Because of the here-to-fore tighter underwriting standards, the widening of credit guidelines should have a minimal impact on delinquencies.
TransUnion’s consumer-credit forecast suggests that quarterly percentage of mortgage borrowers 60 days or more past due will fall slightly at the beginning of the year to 1.49% from 1.54% and thereafter remain relatively stable at levels between 1.46% and 1.49%.
The share of personal and auto loans delinquent by 60 days or more, and the 90-plus-day delinquency rate for credit cards, also are expected to remain largely flat in 2020.
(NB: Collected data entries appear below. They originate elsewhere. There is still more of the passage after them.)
(** An element of the body of [/api/nps-responses/bulk] as
    [insertNpsResponseSchema] types it, and of the body of [/api/csv] as
    its own schema does: an object with a [rating] and optional string
    fields ([None] is an absent property).  Ratings are whole numbers
    here, as in the [rating] column. *)
Module Bulk.
Record t : Type := {
  rating : Z;
  comment : option string;
  date : option string;
  language : option string;
  sentiment : option string;
  themes : option (list string)
}.
End Bulk.

Module Csv.
Record t : Type := {
  rating : Z;
  comment : option string;
  language : option string;
  date : option string;
  customer : option string;
  visitorId : option string;
  platform : option string;
  sentiment : option string;
  sentimentConfidence : option Q
}.
End Csv.

(** [v || fallback] on an optional string. *)
Definition string_or (v : option string) (fallback : string) : string :=
  match v with
  | Some s => if s =? "" then fallback else s
  | None => fallback
  end.

(** [r.sentimentConfidence || 0] *)
Definition confidence_or_zero (v : option Q) : Q :=
  match v with
  | Some q => if Qeq_bool q 0 then 0 else q
  | None => 0
  end.

Inductive BulkReply : Type :=
| Inserted (inserted : nat)
| Status400 (error : string)
| BulkStatus500 (error : string).

Definition ZodError : string := "ZodError".

(** [z.array(insertNpsResponseSchema).parse(data)]: on entries of this
    shape the schema checks [rating] against [min(0)] and [max(10)]. *)
Definition parse_bulk (data : list Bulk.t) : Completion (list Bulk.t) :=
  if forallb (fun r => (0 <=? Bulk.rating r)%Z && (Bulk.rating r <=? 10)%Z) data
  then Normal data
  else Throw ZodError.

(** ['Inserted ' + inserted] *)
Definition inserted_message (inserted : nat) : string :=
  "Inserted " ++ NilEmpty.string_of_uint (Nat.to_uint inserted).

Section Uploads.

Context {L : Type} {Client : ClassificationClient L}.

Variable clock : nat -> Date.

(** [date.toISOString().split('T')[0]] *)
Variable isoDate : Date -> string.
(** Building a new operator does not change what the existing ones infer. *)
Lemma alloc_preserves_inference :
  forall (h : heap) (o : LogicalOperator) (x : addr),
  wf_heap h = true ->
  (x < List.length h)%nat ->
  infer_metadata (fst (alloc h o)) x = infer_metadata h x
  /\ infer_schema (fst (alloc h o)) x = infer_schema h x.
Proof.
  intros h o x Hwf Hx.
  assert (Hagree : forall b, In b (visited (S x) h x) ->
                             nth_error h b = nth_error (fst (alloc h o)) b).
  { intros b Hb. symmetry. apply alloc_lookup_old.
    pose proof (visited_le h Hwf (S x) x b Hb). lia. }
  unfold infer_metadata, infer_schema. split; symmetry.
  - apply infer_metadata_rec_agree. exact Hagree.
  - apply infer_schema_rec_agree. exact Hagree.
Qed.

(** [Limit(input_op, limit)] over an existing operator whose inference
    returns: the new operator infers the adjusted metadata and the same
    schema. *)
Lemma new_Limit_inference :
  forall (h : heap) (input_op : addr) (limit : Z)
         (md : BlockMetadata) (s : option Schema),
  wf_heap h = true ->
  (input_op < List.length h)%nat ->
  infer_metadata h input_op = Ok md ->
  infer_schema h input_op = Ok s ->
  infer_metadata (fst (new_Limit h input_op limit))
                 (snd (new_Limit h input_op limit))
  = Ok (limit_metadata limit md)
  /\ infer_schema (fst (new_Limit h input_op limit))
                  (snd (new_Limit h input_op limit))
     = Ok s.
Proof.
  intros h input_op limit md s Hwf Hlt Hmd Hs.
  pose proof (new_Limit_wf h input_op limit Hwf Hlt) as Hwf'.
  unfold new_Limit in *.
  pose proof (alloc_lookup_new h (Limit__init__ input_op limit)) as Hnew.
  destruct (alloc_preserves_inference h (Limit__init__ input_op limit)
              input_op Hwf Hlt) as [Hm' Hs'].
  split.
  - rewrite (infer_metadata_Limit _ _ _ limit input_op Hwf' Hnew eq_refl eq_refl).
    rewrite Hm', Hmd. reflexivity.
  - rewrite (infer_schema_Limit _ _ _ limit input_op Hwf' Hnew eq_refl eq_refl).
    rewrite Hs'. exact Hs.
Qed.

(** ** Construction *)

(** C4: an absent input operator gives an empty dependency sequence; a
    present one gives a sequence of length exactly 1 and [input_dependency]
    returns that operator (the same address, hence the same instance).  In
    the store the new object sits at the address the constructor returns,
    and the objects that were there before are untouched. *)
Theorem AbstractOneToOne_construction :
  forall (cls : OpClass) (name : string) (num_outputs : option Z),
  _input_dependencies (AbstractOneToOne__init__ cls name None num_outputs) = []
  /\ (forall op : addr,
        List.length
          (_input_dependencies
             (AbstractOneToOne__init__ cls name (Some op) num_outputs)) = 1%nat
        /\ input_dependency
             (AbstractOneToOne__init__ cls name (Some op) num_outputs) = Ok op)
  /\ (forall (h : heap) (input_op : option addr),
        nth_error
          (fst (new_AbstractOneToOne h cls name input_op num_outputs))
          (snd (new_AbstractOneToOne h cls name input_op num_outputs))
        = Some (AbstractOneToOne__init__ cls name input_op num_outputs)
        /\ firstn (List.length h)
             (fst (new_AbstractOneToOne h cls name input_op num_outputs))
           = h).
Proof.
  intros cls name num_outputs. split; [reflexivity | split].
  - intros op. split; reflexivity.
  - intros h input_op. unfold new_AbstractOneToOne. split.
    + apply alloc_lookup_new.
    + apply alloc_firstn.
Qed.

(** C10: [Limit.__init__] passes no partition count on: the object it builds
    has [_num_outputs] absent, whatever the input operator and the limit. *)
Theorem Limit_num_outputs_absent :
  forall (input_op : addr) (limit : Z),
  _num_outputs (Limit__init__ input_op limit) = None
  /\ (forall h : heap,
        exists o,
          nth_error (fst (new_Limit h input_op limit))
                    (snd (new_Limit h input_op limit)) = Some o
          /\ class_of o = Limit limit
          /\ _input_dependencies o = [input_op]
          /\ _num_outputs o = None).
Proof.
  intros input_op limit. split; [reflexivity |].
  intros h. exists (Limit__init__ input_op limit).
  split; [apply alloc_lookup_new | repeat split].
Qed.

(** ** The accessor [input_dependency] *)

(** C3 (amended): [input_dependency] makes no arity check.  On an empty
    dependency sequence it fails with [IndexError] (not an assertion
    failure) and returns nothing; on a non-empty one it returns the first
    element.  On an operator as the constructor builds it, this is a failure
    when there is no input operator and the input operator otherwise. *)
Theorem input_dependency_first_or_IndexError :
  (forall self : LogicalOperator,
     input_dependency self
     = match _input_dependencies self with
       | [] => Raise IndexError
       | d :: _ => Ok d
       end)
  /\ (forall (cls : OpClass) (name : string) (input_op : option addr)
             (num_outputs : option Z),
        input_dependency (AbstractOneToOne__init__ cls name input_op num_outputs)
        = match input_op with
          | None => Raise IndexError
          | Some op => Ok op
          end).
Proof.
  split.
  - intros self. unfold input_dependency, index.
    destruct (_input_dependencies self); reflexivity.
  - intros cls name [op |] num_outputs; reflexivity.
Qed.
The range of delinquency rates in the fourth quarter of 2020 projected for each category are as follows: auto, 1.24% to 1.44%; credit card, 1.77% to 2.01%; and personal loans, 2.98% to 3.34%. TransUnion does not measure student loan delinquency rates due to distortions in the data caused by deferrals.
Fintech lending is fueling some significant growth in the personal loan sector, which has the highest delinquency rate of all the categories of consumer debt TransUnion tracks. But the percentage of borrowers who have outstanding debt in this category remains small, according to Komos.
“The unsecured personal loan market has tripled in not too long of a time frame, but what’s interesting is that only 7% of consumers have an unsecured personal loan,” he said.